Life is filled with choices and changes, and my mom has seen her share of them. But perhaps never with the magnitude and frequency of change she faces now. Her mother has cancer, and is losing the battle. Her son lives many hours away. And up the highway a couple of hours, her daughter prepares for the Big One. She’s preparing to leave the country for the mission field.

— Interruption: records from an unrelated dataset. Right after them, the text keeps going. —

(* ===== verification/EsysProps.v ===== *)
(** * Enhanced System API: its properties.

    Each theorem is stated for the functions of src/tss2-esys over any back
    end and any transport; the lemmas at the end apply it to concrete ones. *)

From stdpp Require Import gmap strings.
From S2P Require Import Prelude Common MuSpec MuBase MuBaseOk MuStruct MuStructOk MuTpm2b MuUnion TpmTypes MuTypes SysCodes Sys SysOk SysCmds SysCompletes SysExec SysSafe SysProps EsysBase EsysCrypto EsysCtx EsysUtil EsysMu EsysExec EsysTr EsysAsyncs EsysFinishes EsysOneCalls EsysRegistry EsysLogic EsysCryptoOk EsysUtilOk EsysMachine EsysTable EsysFrame EsysAuthOk EsysCmdsOk EsysExamples.

Open Scope tss_scope.
Open Scope esys_scope.
Open Scope Z_scope.

Section Props.
Context {H : Host} {HM : Memory} {S U K : Type}.
Abbreviation CTX := (ESYS_CONTEXT S U K).

(** ** Authorizations *)

(** C14: When [iesys_gen_auths] succeeds on a call none of whose slots is left
    out before one that is given ([no_gaps]), the slots that are given are
    exactly the authorizations it has filled in, in their order, and each is the
    one TPM 2.0 Part 1 asks for: for a password the authorization value of its
    object, with the handle TPM2_RH_PW, or an empty value where there is no
    object; for a session its handle, attributes and caller nonce, and the HMAC
    over the hash of the command with its parameters as they will be sent, both
    nonces, the nonces of the sessions that encrypt the parameters where they
    are other sessions, and the attributes. (A password after a slot that is
    left out is accepted by the library, but is not covered.) *)
Theorem esys_gen_auths (D : crypto_model U K) (c c' : CTX) {L : CryptoLaws D (crypto_backend c)}
    h1 h2 h3 auths :
  command_code_ok c -> no_gaps c ->
  iesys_gen_auths h1 h2 h3 stack_auths c = Ret (c', inr auths) ->
  same_call (set_auth_objects [h1; h2; h3] c) c' /\
  auths_ok D c' (decrypt_nonce c') (encrypt_nonce c') auths.
Proof.
  intros Hc Hg E. apply (gen_auths_goes D h1 h2 h3 stack_auths); try done.
  intros j a _ Ha. unfold stack_auths in Ha. cbn [cmd_auths] in Ha.
  apply list_lookup_fmap_Some in Ha as (i & -> & _). by vm_compute.
Qed.

(** C27: A call goes on exactly when as many handles of sessions are given as
    the command needs and none is left out before a session; then the slots in
    use are those of the handles that are given, and unless a password comes
    after a handle that is left out there is no gap between them. *)
Theorem esys_session_check s1 s2 s3 mandatory (c c' : CTX) :
  three_slots c -> init_session_tab s1 s2 s3 c = Ret (c', inr tt) ->
  (forall i h, [s1; s2; s3] !! i = Some h -> used c' i <-> h <> ESYS_TR_NONE) /\
  (check_session_feasibility s1 s2 s3 mandatory = TSS2_RC_SUCCESS <->
     mandatory <= given s1 + given s2 + given s3 /\
     forall i j h, (i < j)%nat -> [s1; s2; s3] !! j = Some h -> is_session h -> used c' i) /\
  (check_session_feasibility s1 s2 s3 mandatory = TSS2_RC_SUCCESS ->
   (forall i j, (i < j)%nat -> [s1; s2; s3] !! j = Some ESYS_TR_PASSWORD -> used c' i) ->
   no_gaps c').
Proof.
  intros L0 E. apply init_session_tab_goes in E as (S1 & S2 & S3); [|done].
  pose proof (slot_used _ _ _ S1) as U1. pose proof (slot_used _ _ _ S2) as U2.
  pose proof (slot_used _ _ _ S3) as U3.
  assert (forall i h, [s1; s2; s3] !! i = Some h -> used c' i <-> h <> ESYS_TR_NONE) as Us.
  { by intros [|[|[|i]]] h [= <-]. }
  assert (forall P : Z -> Prop,
    (forall i j h, (i < j)%nat -> [s1; s2; s3] !! j = Some h -> P h -> used c' i) <->
    (P s2 \/ P s3 -> s1 <> ESYS_TR_NONE) /\ (P s3 -> s2 <> ESYS_TR_NONE)) as Gap.
  { intros P. rewrite <-U1, <-U2. split.
    - intros G. split; [intros [Q|Q]|intros Q]; [by apply (G 0 1 s2)%nat; [lia|..]|
        by apply (G 0 2 s3)%nat; [lia|..]|by apply (G 1 2 s3)%nat; [lia|..]].
    - intros [G1 G2] [|[|i]] [|[|[|j]]] h Hij [= <-] Q; try lia; auto. }
  split; [done|]. rewrite feasible_iff, Gap. split; [done|].
  intros (_ & N1 & N2) Pw i j [Hij Hj] Uj.
  destruct ([s1; s2; s3] !! j) as [h|] eqn:Ej; [|apply lookup_ge_None in Ej; cbn in Ej; lia].
  destruct (decide (h = ESYS_TR_PASSWORD)) as [->|Np]; [by apply (Pw i j)|].
  apply (proj2 (Gap is_session) (conj N1 N2) i j h Hij Ej). split; [|done]. by apply (Us j).
Qed.
(* ===== verification/EsysObjectProps.v ===== *)
(** * Enhanced System API: the properties of its objects.

    What an application can rely on for the handles it is given: along every
    sequence of calls, in a failed call, across the bytes of an object, and
    for the names of its keys. *)

From stdpp Require Import gmap strings.
From S2P Require Import Prelude Common MuSpec MuBase MuBaseOk MuStruct MuStructOk MuTpm2b MuUnion TpmTypes MuTypes MuTypesOk SysCodes Sys SysOk SysCmds SysCompletes SysExec SysSafe SysProps EsysBase EsysCrypto EsysCtx EsysUtil EsysMu EsysExec EsysTr EsysAsyncs EsysFinishes EsysOneCalls EsysRegistry EsysTrMeta EsysLogic EsysCryptoOk EsysMuOk EsysUtilOk EsysMachine EsysTable EsysFrame EsysNamesOk EsysAuthOk EsysCmdsOk EsysObjects EsysObjectsCmds EsysExamples.

Open Scope tss_scope.
Open Scope esys_scope.
Open Scope Z_scope.

Section ObjectProps.
Context {H : Host} {HM : Memory} {S U K : Type}.
Abbreviation CTX := (ESYS_CONTEXT S U K).

(** C20: Whatever calls an application makes, in any order and with any
    arguments and any answers of the TPM, the list of objects stays
    well-formed: every node is allocated, no two have the same handle, the
    handles that the library chose are below its counter. While the counter
    does not wrap around, a handle that was closed stays closed: it is never
    given out for another object. *)
Theorem esys_objects n (c c' : CTX) :
  app_run n c c' -> objects_ok c ->
  EsysCtx.esys_handle_cnt c + Z.of_nat (callocs c' - callocs c) + Z.of_nat n < 2 ^ 32 ->
  objects_ok c' /\ stays_closed c c' /\ EsysCtx.esys_handle_cnt c <= EsysCtx.esys_handle_cnt c'.
Proof.
  intros R O B. apply run_evolves in R as [_ E]. destruct (E O B) as (O' & C & _ & T & _).
  split_and!; [done..|lia].
Qed.

(** C21: The [_Finish] functions of ContextLoad, CreateLoaded, CreatePrimary,
    HMAC_Start, HashSequenceStart, Load, LoadExternal, MAC_Start,
    NV_DefineSpace, SignSequenceStart and VerifySequenceStart make an object or
    nothing: when one of them fails, on any branch, the handles of the
    application have the objects that they had; when it succeeds there is
    exactly one more, with the next handle, which was not in use.
    StartAuthSession, some of whose errors leave the new object in the list, and
    EvictControl are not among them. *)
Theorem esys_new_object {B} (hd : B -> Z) (m : M CTX B) (c c' : CTX) x :
  is_creating hd m -> objects_ok c -> m c = Ret (c', x) ->
  table_ok c' /\
  match x with
  | inl _ => table c' = table c
  | inr a => table c !! hd a = None /\
      exists p n, table c' = <[hd a := p]> (table c) /\ heap c' !! p = Some n /\ reference_count n = 0
  end.
Proof.
  intros C O E. pose proof (creating_makes hd m C c c' x O E) as R. destruct x as [r|a].
  - exact R.
  - by destruct R as (_ & N & O' & _ & R).
Qed.

(** C19: A command that loads or creates a key succeeds only when the name that
    the TPM returns is the name of the public area: for every back end that
    computes digests, the object of the new handle has the algorithm
    identifier and the digest of the marshaled public area as its name. *)
Theorem esys_key_names (D : crypto_model U K) {B} (hd : B -> Z) (m : M CTX B) (c c' : CTX) x
    {L : CryptoLaws D (crypto_backend c)} :
  makes_key hd m -> objects_ok c -> goes m c c' x ->
  exists p n, table c' !! hd x = Some p /\ heap c' !! p = Some n /\ named_key D n.
Proof. intros M O E. by apply (key_named D hd m c). Qed.

End ObjectProps.

(** C22: What [Esys_TR_Serialize] writes of an object, [Esys_TR_Deserialize]
    reads in any other context, on another host and with other bytes after it:
    the new object has the next handle, which was not in use, the same
    metadata, and no authorization value; the other objects are as they were. *)
Theorem esys_serialize_roundtrip {HM : Memory} {S U K S' U' K' : Type} (H1 H2 : Host)
    (c c1 : ESYS_CONTEXT S U K) (d : ESYS_CONTEXT S' U' K') h r w v rest :
  table_ok c -> known_object c h r -> s_wf spec_IESYS_RESOURCE r ->
  s_wire spec_IESYS_RESOURCE r = Some w -> Zlen w + Zlen rest < size_max - 1 ->
  Esys_TR_Serialize (H:=H1) h c = Ret (c1, inr v) ->
  bytes_ok rest -> objects_ok d -> calloc_fails (callocs d) = false ->
  exists d' p n, Esys_TR_Deserialize (H:=H2) (Some (v ++ rest)) (Zlen (v ++ rest)) d
                 = Ret (d', inr (EsysCtx.esys_handle_cnt d)) /\
    created d d' (EsysCtx.esys_handle_cnt d) p n /\ s_eqv spec_IESYS_RESOURCE (rsrc n) r /\
    EsysCtx.auth n = zero_2b cap_TPM2B_DIGEST.
Proof.
  intros O Kn Wr Ew Lw Es Br Od Cd. pose proof (Zlen_nonneg rest).
  rewrite (serialize_run c h r w) in Es by (done || lia).
  destruct (calloc_fails (callocs c)); [done|]. injection Es as <- <-.
  apply deserialize_run; try done; [apply Od|by apply counter_new|rewrite Zlen_app; lia].
Qed.

(** ** Concrete cases *)

#[local] Existing Instance little_endian_host.
#[local] Existing Instance calloc_succeeds.

(** A data object without a scheme *)
Definition example_area : TPMT_PUBLIC :=
  Mk_TPMT_PUBLIC TPM2_ALG_KEYEDHASH TPM2_ALG_SHA256 0x40 (zero_2b cap_TPM2B_DIGEST)
    (TPMU_PUBLIC_PARMS_of_TPMS_KEYEDHASH_PARMS (Mk_TPMS_KEYEDHASH_PARMS
      (mset TPMT_KEYEDHASH_SCHEME'scheme TPM2_ALG_NULL zero_TPMT_KEYEDHASH_SCHEME)))
    (TPMU_PUBLIC_ID_of_TPM2B_DIGEST (zero_2b cap_TPM2B_DIGEST)).
Definition example_public : TPM2B_SUB TPMT_PUBLIC := MkTPM2B_SUB 0 example_area.
Definition example_area_wire : bytes := [0; 8; 0; 11; 0; 0; 0; 64; 0; 0; 0; 16; 0; 0].

(** The answer to the command that loads it *)
Definition loaded_response : bytes :=
  let name := EsysNamesOk.name_of toy TPM2_ALG_SHA256 example_area_wire in
  let body := be_bytes 4 0x80000002 ++ be_bytes 2 (Zlen name) ++ name in
  rsp_image TPM2_ST_NO_SESSIONS (10 + Zlen body) 0 ++ body.
Definition load_before : ESYS_CONTEXT unit toy_data nat :=
  example_context (fresh_context (replies loaded_response) 256) 1.
Definition load_sent : ESYS_CONTEXT unit toy_data nat :=
  after (Esys_LoadExternal_Async ESYS_TR_NONE ESYS_TR_NONE ESYS_TR_NONE None (Some example_public)
    ESYS_TR_RH_NULL) load_before.
Definition load_finish_example : M (ESYS_CONTEXT unit toy_data nat) Z := Esys_LoadExternal_Finish true.

Lemma example_objects {S} (b : blob S) attributes : objects_ok (example_context b attributes).
Proof.
  split; [apply example_table| |by vm_compute]. intros h p E.
  assert (table (example_context b attributes) = {[key_handle := 0%nat; session_handle := 1%nat]})
    as T by by vm_compute.
  rewrite T in E. right. apply lookup_insert_Some in E as [[<- _]|[_ E]]; [by vm_compute|].
  by apply lookup_singleton_Some in E as [<- _].
Qed.

Lemma load_sent_objects : objects_ok load_sent.
Proof.
  destruct (succeeded_run (Esys_LoadExternal_Async ESYS_TR_NONE ESYS_TR_NONE ESYS_TR_NONE None
    (Some example_public) ESYS_TR_RH_NULL) load_before) as (c' & [] & E); [by vm_compute|].
  assert (c' = load_sent) as -> by (symmetry; exact (after_run _ _ _ _ E)).
  pose proof (application_evolves _ (App_async _ (Async_LoadExternal _ _ _ _ _ _)) _ _ _ E) as [_ Ev].
  apply Ev; [apply example_objects|by vm_compute].
Qed.

Lemma load_sent_laws : CryptoLaws toy (crypto_backend load_sent).
Proof.
  assert (crypto_backend load_sent = toy_backend (userdata (crypto_backend load_sent)))
    as -> by by vm_compute.
  apply toy_laws.
Qed.

Lemma load_finish_runs :
  exists c' h, load_finish_example load_sent = Ret (c', inr h).
Proof. apply succeeded_run. by vm_compute. Qed.

Lemma esys_new_object_witness :
  exists c' h, load_finish_example load_sent = Ret (c', inr h) /\ table_ok c' /\
    table load_sent !! h = None /\
    exists p n, table c' = <[h := p]> (table load_sent) /\ heap c' !! p = Some n /\ reference_count n = 0.
Proof.
  destruct load_finish_runs as (c' & h & E). exists c', h. split; [exact E|].
  exact (esys_new_object id load_finish_example load_sent c' (inr h) (Creating_LoadExternal true)
    load_sent_objects E).
Defined.

Lemma esys_key_names_witness :
  exists c' h p n, load_finish_example load_sent = Ret (c', inr h) /\
    table c' !! h = Some p /\ heap c' !! p = Some n /\ named_key toy n.
Proof.
  destruct load_finish_runs as (c' & h & E).
  destruct (esys_key_names toy id load_finish_example load_sent c' h (L:=load_sent_laws)
    (Key_LoadExternal true) load_sent_objects E) as (p & n & R).
  exists c', h, p, n. exact (conj E R).
Defined.

(** A session is closed, bytes that are none are refused, and a key is closed. *)
Definition closed_session : ESYS_CONTEXT unit toy_data nat :=
  after (Esys_TR_Close session_handle) busy_before.
Lemma after_step {St A} (m : M St A) (s : St) :
  match m s with Ret _ => true | Undef => false end = true -> exists x, m s = Ret (after m s, x).
Proof. unfold after. destruct (m s) as [[s' x]|]; [by exists x|done]. Qed.

Definition defined {St A} (o : outcome (St * A)) : bool := if o is Ret _ then true else false.

Lemma two_calls {S U K A B} (m1 : M (ESYS_CONTEXT S U K) A) (m2 : M (ESYS_CONTEXT S U K) B) c :
  is_application m1 -> is_application m2 -> defined (m1 c) = true -> defined (m2 (after m1 c)) = true ->
  app_run 2 c (after m2 (after m1 c)).
Proof.
  intros A1 A2 D1 D2. destruct (after_step m1 c D1) as [x1 E1].
  destruct (after_step m2 (after m1 c) D2) as [x2 E2].
  exact (app_next 1 m1 c _ x1 _ A1 E1 (app_next 0 m2 _ _ x2 _ A2 E2 (app_done _))).
Qed.

Lemma example_calls :
  app_run 2 closed_session (after (Esys_TR_Close key_handle) (after (Esys_TR_Deserialize None 0) closed_session)).
Proof.
  apply two_calls; [apply App_Deserialize|apply App_Close|by vm_compute|by vm_compute].
Qed.

Lemma closed_session_objects : objects_ok closed_session.
Proof.
  destruct (after_step (Esys_TR_Close session_handle) busy_before) as [x E]; [by vm_compute|].
  pose proof (application_evolves _ (App_Close _) _ _ _ E) as [_ Ev].
  apply Ev; [apply example_objects|by vm_compute].
Qed.

Lemma esys_objects_witness :
  exists c', app_run 2 closed_session c' /\ table closed_session !! session_handle = None /\
    objects_ok c' /\ table c' !! session_handle = None.
Proof.
  pose proof example_calls as R. set (c' := after _ _) in R. exists c'. split; [exact R|].
  destruct (esys_objects 2 closed_session c' R closed_session_objects) as (O & T & _); [by vm_compute|].
  split; [by vm_compute|]. split; [exact O|]. apply T; [split; by vm_compute|by vm_compute].
Defined.

(** The object that was loaded, in the context of another application *)
Definition example_resource : IESYS_RESOURCE :=
  Resource 0x80000002 (example_2b cap_TPM2B_NAME (EsysNamesOk.name_of toy TPM2_ALG_SHA256 example_area_wire))
    IESYSC_KEY_RSRC (Misc_key_pub example_public).
Definition stored_before : ESYS_CONTEXT unit toy_data nat :=
  set_heap (<[0%nat := Node key_handle (zero_2b cap_TPM2B_DIGEST) example_resource 1]> (heap busy_before))
    busy_before.

Lemma example_area_wf : s_wf spec_TPMT_PUBLIC example_area.
Proof.
  unfold spec_TPMT_PUBLIC. repeat match goal with |- s_wf (spec_app _ _) _ => split end.
  - by vm_compute.
  - by vm_compute.
  - by vm_compute.
  - exact zero_TPM2B_DIGEST_wf.
  - by vm_compute.
  - exact zero_TPMU_PUBLIC_ID_wf.
  - done.
Qed.

Lemma example_resource_wf : s_wf spec_IESYS_RESOURCE example_resource.
Proof.
  unfold spec_IESYS_RESOURCE. repeat match goal with |- s_wf (spec_app _ _) _ => split end.
  - by vm_compute.
  - split; [by vm_compute|split; [|by vm_compute]]. apply (bool_decide_unpack _). by vm_compute.
  - by vm_compute.
  - split; [by vm_compute|exact example_area_wf].
  - done.
Qed.

Lemma esys_serialize_roundtrip_witness :
  exists v c1 d' p n, Esys_TR_Serialize key_handle stored_before = Ret (c1, inr v) /\
    Esys_TR_Deserialize (H:=big_endian_host) (Some (v ++ [1; 2])) (Zlen (v ++ [1; 2])) busy_before
      = Ret (d', inr (EsysCtx.esys_handle_cnt busy_before)) /\
    created busy_before d' (EsysCtx.esys_handle_cnt busy_before) p n /\
    s_eqv spec_IESYS_RESOURCE (rsrc n) example_resource /\ EsysCtx.auth n = zero_2b cap_TPM2B_DIGEST.
Proof.
  destruct (succeeded_run (Esys_TR_Serialize key_handle) stored_before) as (c1 & v & E); [by vm_compute|].
  destruct (s_wire spec_IESYS_RESOURCE example_resource) as [w|] eqn:Ew; [|by vm_compute in Ew].
  destruct (esys_serialize_roundtrip little_endian_host big_endian_host stored_before c1 busy_before
    key_handle example_resource w v [1; 2]) as (d' & p & n & R).
  - eapply table_ok_set_node; [reflexivity|reflexivity|apply example_table].
  - split; [done|]. eexists 0%nat, _. split; [by vm_compute|]. split; [apply lookup_insert_eq|done].
  - exact example_resource_wf.
  - exact Ew.
  - vm_compute in Ew. injection Ew as <-. by vm_compute.
  - exact E.
  - repeat constructor; vm_compute; congruence.
  - apply example_objects.
  - reflexivity.
  - exists v, c1, d', p, n. exact (conj E R).
Defined.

On this night, I enjoy a feminine family reunion by telephone. I speak briefly to Lou, to tell her I am thinking of her, loving her, praying for her. I hear the pain, the despair, the fear in her voice. That growing sense of hopelessness that says, “I don’t feel good and I probably never will again.”
She was the grandmother who spoiled me when I was very small. Who always seemed proud of me no matter what I did. Who gave me a Living Bible for Christmas in 1972 – a tool that God used to whet my appetite for Him and bring me to Christ weeks later.
She is also the one who buried in her memory years of pain as she lived in the household of a “mean weekend drunk.” The only time I ever heard her speak of my grandfather, who died before I was born, she did so with love and a touch of sadness. I respect that.
I also talk on this night to my sister, who at age 38 is preparing to move with her family to The Netherlands, where she and her husband will serve as missionaries. How ironic that as dreams and memories lay dying in Mobile, others are being birthed in Montgomery that will literally impact the world. It’s pretty cool to hear that measured excitement in her voice – this sibling I have respected so greatly for years.
Strange. She’ll be missed greatly, but I feel closer to her now than ever.
And between those generations, my mother again discovers the multi-faceted pain of letting go. There’s more than one way to say good-bye, but none of them are pleasant. Especially when it involves that unique mother-daughter relationship. On this night I gain a new respect for the lady who raised my sister and me, and who said when we both were born, “Lord, I give him/her to You. Use them however You will.”
He is. But sometimes it hurts when you get what you pray for.
We both know this is a rite of passage for Cassie. She will return less a little girl, more a woman, with a vision for the Kingdom and the world.
And in the weeping voice of my wife, I hear the Language of Letting Go. And I’m reminded, gratefully, again of a day that’s coming when we’ll say good-bye for the last time.
Yes, the weeping – and the letting go – may endure for the night. But in Jesus, joy really does come in the morning.